IsotonicRegression

class pyspark.mllib.regression.IsotonicRegression[source]

Isotonic regression. Currently implemented using parallelized pool adjacent violators algorithm. Only univariate (single feature) algorithm supported.

Sequential PAV implementation based on:

Tibshirani, Ryan J., Holger Hoefling, and Robert Tibshirani. “Nearly-isotonic regression.” Technometrics 53.1 (2011): 54-61. Available from http://www.stat.cmu.edu/~ryantibs/papers/neariso.pdf

Sequential PAV parallelization based on:

Kearsley, Anthony J., Richard A. Tapia, and Michael W. Trosset. “An approach to parallelizing isotonic regression.” Applied Mathematics and Parallel Computing.

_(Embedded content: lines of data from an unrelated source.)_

(** X17.  A result of [get_pr_details] obtained without a usable [pr_id]
    reports "source_branch: <branch>" as its search method, and a result
    that carries a payload is never error-flagged. *)
Theorem branch_search_method (args : DetailsArgs) (b : string) (s : W) :
  Js.truthy_num (pr_id_arg args) = false ->
  source_branch args = Some b ->
  b <> "" ->
  forall p,
    content (fst (fst (run respond (get_pr_details args) s))) = Stringified p ->
    search_method p = "source_branch: " ++ b
    /\ isError (fst (fst (run respond (get_pr_details args) s))) = false.
Proof.
  intros Hid Hsb Hb p Hp.
  assert (Hsel : Js.truthy_str (source_branch args)
                 || Js.truthy_num (pr_id_arg args) = true)
    by (rewrite Hsb, (truthy_str_some b Hb); reflexivity).
  destruct (get_pr_details_result respond args s Hsel) as [_ Hsm].
  split.
  - rewrite (Hsm p Hp). unfold search_method_of. now rewrite Hid, Hsb.
  - revert Hp. unfold get_pr_details.
    rewrite (selector_guard_false args Hsel), run_after_resolution.
    destruct (run respond (resolve_pull_request (source_branch args)
                             (pr_id_arg args)) s) as [[res s1] tr1] eqn:Hres.
    destruct res as [[pr|early]|m].
    + pose proof (details_of_result respond args pr s1) as Hr.
      destruct (run respond (details_of args pr) s1) as [[r s2] tr2].
      simpl in Hr. destruct r as [res|m]; simpl;
        [|intros Hp; discriminate Hp].
      destruct Hr as [commits ->]. intros _. reflexivity.
    + rewrite (run_resolve_by_branch respond _ _ s Hid) in Hres.
      destruct (respond _ s) as [a s1'].
      destruct a as [m|r]; [discriminate|].
      destruct (ok r); [|discriminate].
      destruct (json r) as [d|]; [|discriminate].
      destruct (values d); inversion Hres; subst. intros _. reflexivity.
    + simpl. intros Hp. discriminate Hp.
Qed.

End Abort.

(** ** [add_pr_comment] and the pages of pipelines *)

Ltac use_failure Hf H :=
  match type of Hf with
  | @upstream_failure _ ?x = ?v =>
      match type of H with
      | context [@upstream_failure ?T x] =>
          replace (@upstream_failure T x) with v in H
            by (symmetry; exact Hf)
      end
  end.

Section Added.

Context {W : Type}.
Variable respond : forall r : Request, W -> FetchResult (payload r) * W.

(** X6.  [add_pr_comment] issues exactly one request, whatever the answer:
    the creation, on the pull request given, of a comment whose raw text
    is the content given, without anchor.  A 2xx answer is reported
    without error flag, with the id, text and author the remote service
    returned (not the text that was sent) and the [pr_id] given.  A status
    outside 2xx gives the error-flagged text "Error adding PR comment:
    Bitbucket API error: <status> <statusText> - <body>", with the body of
    the answer verbatim. *)
Theorem comment_creation (pr_id : Z) (body : string) (s : W) :
  let req := PostComment pr_id {| cp_raw := body; cp_inline := None |} in
  snd (run respond (add_pr_comment pr_id body) s) = [req]
  /\ (forall a s1 created,
        respond req s = (a, s1) ->
        answered a created ->
        exists p,
          run respond (add_pr_comment pr_id body) s
          = (mkToolResult (Stringified p) false, s1, [req])
          /\ a_pull_request_id p = pr_id
          /\ a_id (a_comment p) = cm_id created
          /\ a_content (a_comment p) = cm_content_raw created
          /\ a_author (a_comment p) = cm_user_display_name created)
  /\ (forall r s1 t,
        respond req s = (Responded r, s1) ->
        ok r = false ->
        text r = Ok t ->
        run respond (add_pr_comment pr_id body) s
        = (error_result
             ("Error adding PR comment: Bitbucket API error: "
              ++ Js.string_of_N (status r) ++ " " ++ statusText r
              ++ " - " ++ t),
           s1, [req])).
Proof.
  intros req. unfold add_pr_comment. fold req.
  unfold try_return, bindE. split; [|split].
  - simpl. destruct (respond req s) as [a s1].
    destruct a as [m|r]; simpl; [reflexivity|].
    case_ok; simpl; [case_json|case_text]; reflexivity.
  - intros a s1 created Ha Hans. simpl. rewrite Ha.
    destruct a as [m|r]; simpl in Hans; [contradiction|].
    destruct Hans as [Hok Hjson]. simpl. use_ok Hok. simpl. use_json Hjson.
    simpl. eexists. split; [reflexivity|]. repeat split.
  - intros r s1 t Ha Hok Htext. simpl. rewrite Ha. simpl. use_ok Hok. simpl.
    match goal with
    | |- context [@text ?T r] =>
        replace (@text T r) with (Ok (A := string) t)
          by (symmetry; exact Htext)
    end.
    simpl. unfold error_result, api_error. simpl.
    now rewrite !JsFacts.string_app_assoc.
Qed.

(** X7.  When the listing of [list_pipelines] is answered with a page, the
    requests that follow are the commit lookups of exactly the pipelines
    of the page that have no usable message and a usable hash, one each
    and in the order of the page; a pipeline that brings its message is
    never looked up.  The result carries no error flag whatever the
    lookups bring, and has one view per pipeline. *)
Theorem pipeline_lookups (args : ListArgs PipelineState)
    (a : FetchResult (Page RawPipeline)) (data : Page RawPipeline)
    (s s1 : W) :
  let listing :=
    ListPipelines (Js.num_or (limit args) 10) (Js.num_or (page_arg args) 1)
      (state_arg args) (Js.str_or_null (target_branch args)) in
  respond listing s = (a, s1) ->
  answered a data ->
  exists p s2,
    run respond (list_pipelines args) s
    = (mkToolResult (Stringified p) false, s2,
       listing :: lookup_requests (values data))
    /\ List.length (items p) = List.length (values data)
    /\ total_count p = size data.
Proof.
  intros listing Ha Hans.
  pose proof (run_list_pipelines respond args s) as H. cbv zeta in H.
  fold listing in H. rewrite Ha in H. cbv beta iota in H.
  assert (Hf : upstream_failure a = None).
  { destruct a as [m|r]; simpl in Hans; [contradiction|].
    destruct Hans as [Hok Hjson]. simpl. now rewrite Hok, Hjson. }
  use_failure Hf H. destruct H as (data' & Hans' & Hrun).
  assert (data' = data) as ->.
  { destruct a as [m|r]; simpl in Hans, Hans'; [contradiction|].
    destruct Hans as [_ H1], Hans' as [_ H2]. congruence. }
  destruct (pipeline_views_run respond (values data) s1) as [Htr Hvs].
  destruct (run respond (pipeline_views (values data)) s1) as [[vs s2] tr].
  simpl in Htr, Hvs. subst tr.
  eexists. exists s2. split; [exact Hrun|]. simpl.
  split; [|reflexivity]. symmetry. eapply Forall2_length. exact Hvs.
Qed.

(** X8.  The views that [list_pipelines] returns are those of the
    pipelines of the page, position by position: each view has the state,
    the timestamps, the run number and the duration of its pipeline and
    the hash of its target commit; a pipeline that needed no lookup keeps
    its whole target; and each view's [pr_id] is derived from the message
    the view carries.  The lookup can change nothing but the message. *)
Theorem pipeline_views_in_order (args : ListArgs PipelineState)
    (a : FetchResult (Page RawPipeline)) (data : Page RawPipeline)
    (s s1 : W) (p : ListPayload Pipeline) :
  respond
    (ListPipelines (Js.num_or (limit args) 10) (Js.num_or (page_arg args) 1)
       (state_arg args) (Js.str_or_null (target_branch args))) s
  = (a, s1) ->
  answered a data ->
  content (fst (fst (run respond (list_pipelines args) s))) = Stringified p ->
  Forall2 view_of (values data) (items p).
Proof.
  intros Ha Hans Hp.
  pose proof (run_list_pipelines respond args s) as H. cbv zeta in H.
  rewrite Ha in H. cbv beta iota in H.
  assert (Hf : upstream_failure a = None).
  { destruct a as [m|r]; simpl in Hans; [contradiction|].
    destruct Hans as [Hok Hjson]. simpl. now rewrite Hok, Hjson. }
  use_failure Hf H. destruct H as (data' & Hans' & Hrun).
  assert (data' = data) as ->.
  { destruct a as [m|r]; simpl in Hans, Hans'; [contradiction|].
    destruct Hans as [_ H1], Hans' as [_ H2]. congruence. }
  destruct (pipeline_views_run respond (values data) s1) as [_ Hvs].
  rewrite Hrun in Hp.
  destruct (run respond (pipeline_views (values data)) s1) as [[vs s2] tr].
  simpl in Hp, Hvs. injection Hp as <-. exact Hvs.
Qed.

(** X9.  A pipeline without usable message whose commit lookup is
    answered gets the message of that commit: the view carries it in its
    target, with the hash and everything else of the target as received,
    and its [pr_id] is derived from it. *)
Theorem lookup_fills_message (pipeline : RawPipeline) (h : string)
    (a : FetchResult CommitDetail) (commitData : CommitDetail) (s s1 : W) :
  Js.truthy_str (message_of (rp_target pipeline)) = false ->
  hash_of (rp_target pipeline) = Some h ->
  h <> "" ->
  respond (GetCommit h) s = (a, s1) ->
  answered a commitData ->
  exists v,
    run respond (pipeline_view pipeline) s = (v, s1, [GetCommit h])
    /\ message_of (p_target v) = cd_message commitData
    /\ p_pr_id v = derive_pr_id (cd_message commitData)
    /\ p_target v = set_message (rp_target pipeline) (cd_message commitData)
    /\ hash_of (p_target v) = Some h.
Proof.
  intros Hm Hh Hne Ha Hans. unfold pipeline_view, resolve_message.
  rewrite Hm, Hh, (truthy_str_some h Hne). cbn [negb andb Js.template].
  unfold try_return, bindE. simpl. rewrite Ha.
  destruct a as [m|r]; simpl in Hans; [contradiction|].
  destruct Hans as [Hok Hjson]. simpl. use_ok Hok. simpl. use_json Hjson.
  simpl. eexists. split; [reflexivity|]. simpl.
  assert (Ht : Js.truthy_str (hash_of (rp_target pipeline)) = true)
    by (rewrite Hh; now apply truthy_str_some).
  rewrite hash_of_set_message, (message_of_set_message _ _ Ht).
  repeat split. exact Hh.
Qed.

End Added.

(** ** The token, the number and the start-up *)

Module TokenFacts.
Import Js.

Lemma take_digits_split (s : string) :
  exists suf,
    s = take_digits s ++ suf
    /\ all_digits (take_digits s) = true
    /\ starts_with_digit suf = false.
Proof.
  induction s as [|c s (suf & Hs & Hd & Hsuf)]; simpl.
  - now exists "".
  - destruct (is_digit c) eqn:Hc.
    + exists suf. simpl. rewrite Hc, Hd. repeat split; [|assumption].
      now rewrite <- Hs.
    + exists (String c s). simpl. now rewrite Hc.
Qed.

Lemma take_digits_idem (s : string) :
  take_digits (take_digits s) = take_digits s.
Proof.
  destruct (take_digits_split s) as (suf & _ & Hd & _).
  now apply JsFacts.take_digits_all.
Qed.

Lemma token_free_cons (c : ascii) (pre rest : string) :
  (c =? "#")%char && starts_with_digit (pre ++ "#" ++ rest) = false ->
  token_free pre ->
  token_free (String c pre).
Proof.
  intros Hg Hpre p0 d suf0 E.
  destruct p0 as [|c0 p0]; simpl in E; injection E as -> E.
  - subst pre. simpl in Hg. exact Hg.
  - exact (Hpre p0 d suf0 E).
Qed.

Lemma match_is_first_token (msg ds : string) :
  match_hash_digits msg = Some ds -> first_token msg ds.
Proof.
  induction msg as [|c r IH]; simpl; [discriminate|].
  destruct ((c =? "#")%char && starts_with_digit r) eqn:Hg.
  - intros [= <-]. apply andb_true_iff in Hg as [Hc Hr].
    apply Ascii.eqb_eq in Hc. subst c.
    destruct (take_digits_split r) as (suf & Hs & Hd & Hsuf).
    exists "", suf. simpl. split; [now rewrite <- Hs|].
    split; [intros [|? ?] ? ? ?; discriminate|].
    split; [|now split].
    destruct r as [|d r]; [discriminate|]. simpl in Hr |- *.
    rewrite Hr. discriminate.
  - intros Hm. destruct (IH Hm) as (pre & suf & -> & Hpre & Hne & Hd & Hsuf).
    exists (String c pre), suf. simpl. split; [reflexivity|].
    split; [now apply (token_free_cons c pre (ds ++ suf))|].
    now repeat split.
Qed.

Lemma number_of_Z_nonneg (n z : Z) :
  0 <= n -> number_of_Z n = Finite z -> 0 <= z.
Proof.
  intros Hn. unfold number_of_Z.
  destruct (n <? 2 ^ 53) eqn:Hsmall; [now intros [= <-]|].
  apply Z.ltb_ge in Hsmall.
  assert (Hlog : 53 <= Z.log2 n) by (apply Z.log2_le_pow2; lia).
  set (e := Z.log2 n - 52).
  assert (He : 0 < 2 ^ e) by (apply Z.pow_pos_nonneg; lia).
  assert (Hq : 0 <= n / 2 ^ e) by (apply Z.div_pos; lia).
  cbv zeta.
  match goal with
  | |- (if ?v <? _ then _ else _) = _ -> _ =>
      assert (0 <= v); [|destruct (v <? 2 ^ 1024); [now intros [= <-]|discriminate]]
  end.
  apply Z.mul_nonneg_nonneg; [|lia].
  destruct (n mod 2 ^ e <? 2 ^ (e - 1)); [lia|].
  destruct (2 ^ (e - 1) <? n mod 2 ^ e); [lia|].
  destruct (Z.even (n / 2 ^ e)); lia.
Qed.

Physica-Verlag HD, 1996. 141-147. Available from http://softlib.rice.edu/pub/CRPC-TRs/reports/CRPC-TR96640.pdf

See Isotonic regression (Wikipedia).

New in version 1.4.0.

Methods

Methods Documentation

classmethod train(data, isotonic=True)[source]

Train an isotonic regression model on the given data.

Parameters
  • data – RDD of (label, feature, weight) tuples.

  • isotonic – Whether this is isotonic (which is default) or antitonic. (default: True)

New in version 1.4.0.